RW: And because the city of L.A. wanted the harbor because of the revenue of the harbor. So they had a lot of harbor related things, so that we get a bus, we take the Isseis on an outing. And with Isseis, you develop a strategy. There's the real fast ones and the real slow ones, so you have some people in the front and some people in the back, and you pinch them in, because you lose them otherwise. So I remember coming back, and we get back on the bus, and there's one guy missing. And we look out there, oh, man, he's way at the end of the pier. So I go running out there and I say, "Ojisan, kaerimasho." And he doesn't say anything, he just is still. So I come up in front of him, and he tells me, "I'm from Wakayama." But I don't know my geography, and says, like, "So?" Says, "I haven't seen the ocean since I come to America." And I went, "You know what? Stay right there." I said, "Hey, can we hold the bus?"

TI: That's a good story.

RW: But because I hung out with my grandfather, right? You find all these other single Issei men, and you hear their stories and they're tragic. The successful ones end up with families to support them, but there's a whole bunch that are not. So Pioneer Project picks up that gap. And then one of the subsidiary projects that we did was a thing called Oshokujikai.

TI: Going back to that Pioneer Project, are there any remnants from that? Did you guys document any of these stories?

RW: I'm sure there is, but I don't know where, what the repository is.

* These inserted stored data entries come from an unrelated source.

(** ** Further properties *)

(** *** The matcher and the language of a pattern *)

(** A match takes a text of the language of its pattern from the front of
    the input, goes on with what follows, and leaves the groups alone that
    the pattern does not set. *)
Lemma run_sound r k st res :
  run r k st = Some res ->
  exists w st',
    ms_rest st = w ++ ms_rest st' /\ lang r w /\ k st' = Some res
    /\ forall i, ~ In i (captures r) ->
                 group i (ms_caps st') = group i (ms_caps st).
Proof.
  revert k st. induction r as [|p|greedy lo p|r1 IH1|r1 IH1 r2 IH2
                               |r1 IH1 r2 IH2|j r1 IH1| |ml|w0|r1 IH1];
    intros k st; cbn [run captures lang].
  - intros Hk. exists [], st. auto.
  - destruct (ms_rest st) as [|c s]; [discriminate|].
    destruct (p c) eqn:Hc; [|discriminate]. intros Hk.
    exists [c], (MState (Some c) s (ms_caps st)). cbn [ms_rest ms_caps].
    split; [reflexivity|]. split; [eauto|]. auto.
  - destruct greedy; intros Hrep;
      [apply rep_greedy_inv in Hrep|apply rep_lazy_inv in Hrep];
      destruct Hrep as (ws & rest & prev' & Hs & Hws & Hlo & Hk);
      exists ws, (MState prev' rest (ms_caps st)); cbn [ms_rest ms_caps];
      auto.
  - destruct (run r1 k st) as [st1|] eqn:H1.
    + intros [= ->]. apply IH1 in H1 as (w & st' & Hs & Hl & Hk & F).
      exists w, st'. auto.
    + intros Hk. exists [], st. auto.
  - intros H1. apply IH1 in H1 as (w1 & st1 & Hs1 & Hl1 & H2 & F1).
    apply IH2 in H2 as (w2 & st2 & Hs2 & Hl2 & Hk & F2).
    exists (w1 ++ w2), st2. rewrite Hs1, Hs2, app_assoc.
    split; [reflexivity|]. split; [eauto|]. split; [exact Hk|].
    intros i Hi. rewrite F2, F1; [reflexivity|..];
      intros Hin; apply Hi, in_app_iff; auto.
  - destruct (run r1 k st) as [st1|] eqn:H1.
    + intros [= ->]. apply IH1 in H1 as (w & st' & Hs & Hl & Hk & F).
      exists w, st'. split; [exact Hs|]. split; [auto|].
      split; [exact Hk|]. intros i Hi. apply F.
      intros Hin. apply Hi, in_app_iff. auto.
    + intros H2. apply IH2 in H2 as (w & st' & Hs & Hl & Hk & F).
      exists w, st'. split; [exact Hs|]. split; [auto|].
      split; [exact Hk|]. intros i Hi. apply F.
      intros Hin. apply Hi, in_app_iff. auto.
  - intros H1. apply IH1 in H1 as (w & st1 & Hs & Hl & Hk & F).
    eexists w, _. split; [|split; [exact Hl|split; [exact Hk|]]].
    + exact Hs.
    + intros i Hi. cbn [ms_caps group].
      destruct (Nat.eqb_spec i j) as [->|_]; [exfalso; apply Hi; left; auto|].
      apply F. intros Hin. apply Hi. right. exact Hin.
  - destruct (ms_prev st); [discriminate|]. intros Hk. exists [], st. auto.
  - destruct (at_eol ml (ms_rest st)); [|discriminate].
    intros Hk. exists [], st. auto.
  - destruct (xorb _ _); [|discriminate]. intros Hk. exists [], st. auto.
  - destruct (run r1 Some st); [|discriminate]. intros Hk.
    exists [], st. auto.
Qed.

(** The same for a pattern in front of another. *)
Lemma run_cat r1 r2 k st res :
  run (r1 >> r2) k st = Some res ->
  exists w st',
    ms_rest st = w ++ ms_rest st' /\ lang r1 w /\ run r2 k st' = Some res
    /\ forall i, ~ In i (captures r1) ->
                 group i (ms_caps st') = group i (ms_caps st).
Proof. intros H. apply (run_sound r1 (run r2 k) st res H). Qed.

(** A group in front of a pattern: the text it takes is the text it
    records. *)
Lemma run_grp_cat i r1 r2 k st res :
  run (Grp i r1 >> r2) k st = Some res ->
  exists w st',
    ms_rest st = w ++ ms_rest st' /\ lang r1 w
    /\ group i (ms_caps st') = w
    /\ run r2 k st' = Some res
    /\ forall j, j <> i -> ~ In j (captures r1) ->
                 group j (ms_caps st') = group j (ms_caps st).
Proof.
  intros H. cbn [run] in H.
  apply run_sound in H as (w & st1 & Hs & Hl & Hk & F).
  rewrite Hs, taken_app in Hk.
  eexists w, _. split; [|split; [exact Hl|split; [|split; [exact Hk|]]]].
  - exact Hs.
  - cbn [ms_caps group]. rewrite Nat.eqb_refl. reflexivity.
  - intros j Hj Hc. cbn [ms_caps group].
    destruct (Nat.eqb_spec j i); [congruence|]. apply F, Hc.
Qed.

(** A group at the end of a pattern. *)
Lemma run_grp_last i r1 st res :
  run (Grp i r1) Some st = Some res ->
  exists w,
    ms_rest st = w ++ ms_rest res /\ lang r1 w
    /\ group i (ms_caps res) = w
    /\ forall j, j <> i -> ~ In j (captures r1) ->
                 group j (ms_caps res) = group j (ms_caps st).
Proof.
  intros H. cbn [run] in H.
  apply run_sound in H as (w & st1 & Hs & Hl & [= <-] & F).
  rewrite Hs, taken_app. cbn [ms_rest ms_caps group].
  exists w. rewrite Nat.eqb_refl. repeat split; auto.
  intros j Hj Hc. destruct (Nat.eqb_spec j i); [congruence|]. apply F, Hc.
Qed.

(** The last pattern of a sequence. *)
Lemma run_last r st res :
  run r Some st = Some res ->
  exists w,
    ms_rest st = w ++ ms_rest res /\ lang r w
    /\ forall i, ~ In i (captures r) ->
                 group i (ms_caps res) = group i (ms_caps st).
Proof.
  intros H. apply run_sound in H as (w & st' & Hs & Hl & [= ->] & F).
  exists w. auto.
Qed.

(** *** Facts on [strip] *)

Lemma lstrip_In c s : In c s -> isspace c = false -> In c (lstrip s).
Proof.
  induction s as [|a s IH]; [intros []|].
  intros [->|Hin] Hc; cbn [lstrip].
  - rewrite Hc. left. reflexivity.
  - destruct (isspace a); [auto|]. right. exact Hin.
Qed.

Lemma lstrip_incl c s : In c (lstrip s) -> In c s.
Proof.
  induction s as [|a s IH]; [intros []|]. cbn [lstrip].
  destruct (isspace a); [|auto]. intros Hin. right. auto.
Qed.

Lemma strip_In c s : In c s -> isspace c = false -> In c (strip s).
Proof.
  intros Hin Hc. unfold strip, rstrip.
  apply (proj1 (in_rev _ c)), lstrip_In; [|exact Hc].
  apply (proj1 (in_rev _ c)), lstrip_In; assumption.
Qed.

Lemma strip_incl c s : In c (strip s) -> In c s.
Proof.
  unfold strip, rstrip. intros Hin.
  apply (proj2 (in_rev _ c)) in Hin. apply lstrip_incl in Hin.
  apply (proj2 (in_rev _ c)) in Hin. apply lstrip_incl, Hin.
Qed.

Lemma lstrip_id s : starts_without isspace s -> lstrip s = s.
Proof. destruct s as [|c s]; cbn; [reflexivity|]. intros ->. reflexivity. Qed.

(** A text without blanks is left as it is. *)
Lemma strip_id s : Forall (fun c => isspace c = false) s -> strip s = s.
Proof.
  intros Hs. unfold strip, rstrip.
  rewrite (lstrip_id s) by (destruct Hs; cbn; auto).
  rewrite lstrip_id, rev_involutive; [reflexivity|].
  destruct (rev s) as [|c r] eqn:Hr; cbn; [exact I|].
  rewrite List.Forall_forall in Hs. apply Hs, (proj2 (in_rev _ c)).
  rewrite Hr. left. reflexivity.
Qed.

Lemma nonempty_true {A} (l : list A) : nonempty l = true <-> l <> [].
Proof. destruct l; cbn; split; congruence. Qed.

Lemma has_char_nonempty q s : has_char q s -> s <> [].
Proof. intros (c & Hin & _) ->. destruct Hin. Qed.

(** [re.search] with the pattern of one class. *)
Lemma search_cls p s : re_search (Cls p) s = true <-> has_char p s.
Proof.
  unfold re_search, has_char. generalize (@None char) as prev.
  induction s as [|c s IH]; intros prev; cbn [pieces].
  - cbn. split; [discriminate|]. intros (c & [] & _).
  - unfold match_at. cbn [run ms_rest ms_caps]. destruct (p c) eqn:Hc.
    + cbn. split; [|reflexivity]. intros _. exists c. split; [left|]; auto.
    + cbn [has_hit existsb orb]. fold (has_hit (pieces (Cls p) 0 (Some c) s)).
      rewrite IH. split.
      * intros (a & Hin & Ha). exists a. split; [right|]; auto.
      * intros (a & [->|Hin] & Ha); [congruence|]. exists a. auto.
Qed.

TI: Because that's one of my, things we just missed, and we started the project twenty-three years ago, so we missed that whole generation. As you're telling me these stories, I just realize how much a missing that is for me not to have these stories.

RW: Yeah, I think for a lot of us, I know like other oral history projects, like Fresno Library did a whole bunch on "picture brides," they interviewed them, and I saw a few of those, and they're wrenching. Because at one level you say, oh, okay, they got married by photographs, how cute. It was disastrous. Those poor women. My dad even tells me a story like he went out to meet a boat with his friend, 'cause his wife was coming. And this woman gets off the boat and comes up to my dad and starts bowing. The guy sent my dad's picture.

TI: Oh, no. [Laughs]

RW: That's awful. Can you imagine how she felt? And I've heard things like that in the oral interviews in Fresno, and some of the women are pretty candid, "And I was hoping he'd die," "He was a bastard." And some of those Isseis, I remember, like were, talk about chauvinism, man, unreal.

TI: And so this was a collection at, what, Cal State University?

RW: I recall Fresno Library.

TI: Okay.

RW: But they were videoing it, and it was an oral history. But this is while I was at JACL, I remember it was going on, and it intrigued me.

TI: Yeah, I'm going to have to research that. I'm not familiar with that, maybe Brian Niiya...

RW: But I think there's other oral histories like that, of the Isseis.